Protecting store employees from violent shoplifters

Posted by Ryan Bauss on July 26, 2021


Research into retail violence, specifically associated with shoplifting, has sent ripples throughout the retail loss prevention / asset protection landscape, beyond the traditional methods of external theft prevention. This paper identifies five benchmarking and research exemplars to illustrate how the findings from shoplifting and violence research will influence retail programs, practices, and policies. The shoplifting studies revealed considerable alignment across the industry, yet a very provocative paradox emerged. Retailers unanimously agree that employee safety is a priority while shoplifting violence continues to soar. These findings are at considerable odds with one another. Retail executives have choices to make regarding how their priorities, and values as an organization, translate into outcomes that align with their messaging. We will explore potential solutions that allow for shoplifting mitigation and employee safety to coexist.

The first exemplar documents how shoplifting violence over the last five years has continued to increase. Additionally, how Organized Retail Crime (ORC) suspects are exhibiting higher levels of aggression during the commission of their crimes. The second describes how the transition of crimes from exterior locations, such as parking lots, to interior retail locations has resulted in more aggressive consumers, which has been increasing over the last two years, leading to record death rates. The third exemplar, which illustrates how some of the biggest retailers in the US, representing 40% of all retail (based on sales), are experiencing shoplifting violence associated with their respective shoplifting policies. The fourth exemplar documents and personalizes shoplifting violence via headlines in the news media. The final exemplar describes retail commitments to safety, why and how it is applied.  In conclusion, these exemplars of retail research offer a compelling argument for open and honest discussion around the current shoplifting practices and policies that better support retail’s commitment to workplace safety and well-being.


The year 2020 was perhaps the most disruptive start to a decade in the history of retail. The disruption, a global pandemic affecting every corner of the globe, highlighted the prioritization and acceleration of employee well-being. Nothing was more important than the safety of the 15 million employees across the US retail industry – a mantra all retail leaders could agree on. Retailers joined together, shared best practices, and collaborated for the greater good of the industry. The reason – Covid-19 was everywhere. It was a well-documented threat to the retail brick & mortar existence. Something had to be done. A return-to-work strategy was necessary for commerce to re-start and ultimately survive. Employees needed not only to be safe, but to also feel safe.

This was not always the case, however. There was a time when productivity overshadowed safety, and obligation to the firm trumped everything else. It was our tarnished history that laid the groundwork for today’s Department of Labor regulations and the evolution of Safety First!
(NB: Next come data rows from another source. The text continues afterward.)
(** The host calls the dispatch of one item can make. *)
Definition item_event (e : event) : bool :=
  match e with
  | EvGetNodeParameter n _ => existsb (String.eqb n) item_parameters
  | EvApiRequest _ => true
  | EvParseString _ _ => true
  | _ => false
  end.

(** What one response adds to the output: its elements when it is an array,
    itself otherwise. *)
Definition response_items (v : value) : list value :=
  match v with
  | VArray xs => xs
  | _ => [v]
  end.

(** The conditions under which some branch of the dispatch runs. *)
Definition matches_branch (resource operation : string) : bool :=
  (resource =? "job") &&
    ((operation =? "trigger") || (operation =? "triggerParams")
     || (operation =? "copy") || (operation =? "create"))
  || (resource =? "instance") &&
    ((operation =? "quietDown") || (operation =? "cancelQuietDown")
     || (operation =? "restart") || (operation =? "safeRestart")
     || (operation =? "exit") || (operation =? "safeExit"))
  || (resource =? "build") && (operation =? "build:getAll").

(** The query object the build:getAll branch builds from the filters. *)
Definition getAll_query (f : filters) : value :=
  VObject (<["depth" := VNumber (effective_depth (filters_depth f))]>
          (<["tree" := of_optional_string (filters_tree f)]>
          (<["xpath" := of_optional_string (filters_xpath f)]>
          (<["exclude" := of_optional_string (filters_exclude f)]> ∅)))).

Definition instance_operations : list string :=
  ["quietDown"; "cancelQuietDown"; "restart"; "safeRestart"; "exit"; "safeExit"].

(** The value a left-to-right fold into a mapping leaves under [name]: that
    of the last entry with this name. *)
Fixpoint last_value (name : string) (params : list param) : option string :=
  match params with
  | [] => None
  | p :: rest =>
      match last_value name rest with
      | Some v => Some v
      | None => if param_name p =? name then Some (param_value p) else None
      end
  end.

(** ** Sample hosts

    Hosts over a world that counts the HTTP calls answered so far; the
    transport decides its answer from that count. *)

Definition sample_parameter (resource operation reason name : string) : string :=
  if name =? "resource" then resource
  else if name =? "operation" then operation
  else if name =? "reason" then reason
  else if name =? "job" then "nightly"
  else if name =? "token" then "s3cr3t"
  else if name =? "newJob" then "nightly-copy"
  else "<project/>".

Definition sample_params : list param :=
  [mkParam "branch" "main"; mkParam "target" "x86"; mkParam "branch" "dev"].

Definition sample_filters : filters :=
  mkFilters None (Some "jobs[name]") None None.

(** An engine that takes up to 100000 arguments in one call. *)
Definition sample_overflow (n : nat) : option Error :=
  if (N.of_nat n <=? 100000)%N then None
  else Some (mkError "Maximum call stack size exceeded").

Definition sample_host_of (params : list param) (f : filters)
    (items : nat) (tolerant : bool)
    (burl resource operation reason : string)
    (answer : nat → Error + value) (parse : value → Error + value) : Host nat :=
  mkHost
    (replicate items (VObject ∅))
    (λ name _, inr (sample_parameter resource operation reason name))
    (λ _, inr params)
    (λ _, inr f)
    (λ _, inr (mkCredentials "admin" "11aa" burl))
    tolerant
    (λ _ n, (answer n, S n))
    (λ xml _, parse xml)
    (λ _ n, (answer n, S n))
    (λ l, l)
    sample_overflow.

Definition sample_host : nat → bool → string → string → string → string →
    (nat → Error + value) → (value → Error + value) → Host nat :=
  sample_host_of sample_params sample_filters.

(** A transport whose second call fails. *)
Definition second_call_fails (first : value) (n : nat) : Error + value :=
  match n with
  | 0 => inr first
  | 1 => inl (mkError "connect ECONNREFUSED")
  | _ => inr (VString "ok")
  end.

Definition always_ok (n : nat) : Error + value := inr (VString "ok").

Definition parse_ok (xml : value) : Error + value :=
  inr (VObject {[ "hudson" := xml ]}).

Definition parse_fails (xml : value) : Error + value :=
  inl (mkError "Unclosed root tag").

(** ** Relations between the store before and after a computation *)

Section Relations.

Context {W : Type}.

(** [m] moves every store to one related to it, whether it returns or
    throws. *)
Definition respects {L A} (R : relation (store W L)) (m : M W L A) : Prop :=
  ∀ s, R s (m s).2.

Definition keeps_returnData : relation (store W exec_locals) :=
  λ s s', returnData (locals s') = returnData (locals s).


End Relations.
In the 1920s, President Herbert Hoover had a vision for protecting Colorado River farming communities and supplying enough energy to power a growing populous across the Southwest. His plan would require continuous construction and over 21,000 workers. This five-year construction project would famously be known as the Hoover Dam. A job so big, it was all but impossible.

Imagine, for a moment, being tasked with preparing a steep cliffside for the pouring of more than 3 million cubic yards of concrete, as a high scaler, during the construction of this modern wonder. Dangling from a rope 800 feet above the ground, armed with explosives and jackhammers. No safety harnesses or protective gear to protect your fall. One wrong move by you or a colleague meant certain injury or worse, death. As you check your surroundings and fellow high scalers, you are forced to do the math. Statistically, some will never make it back home. In fact, 96 never did. Sadly, each of them, committed to the cause, fell victim to the theorem of probability during that five-year span. The high scaler would be known as one of deadliest jobs in United States history.

Those were typical working conditions 100 years ago, before workplace safety regulation was recognized by employers. Today, that may seem a little barbaric. But is it?

The high scaler job still exists today, in a different form. These high scalers are not charged with building dams anymore. They have traded their coveralls for nametags and instead of jackhammers, they operate cash registers. These modern-day high scalers serve our retail community as store employees. Of course, retail store employees are not falling from the high, rocky cliffs of the Colorado River valley, but they are falling victim to shoplifting violence at an alarming rate.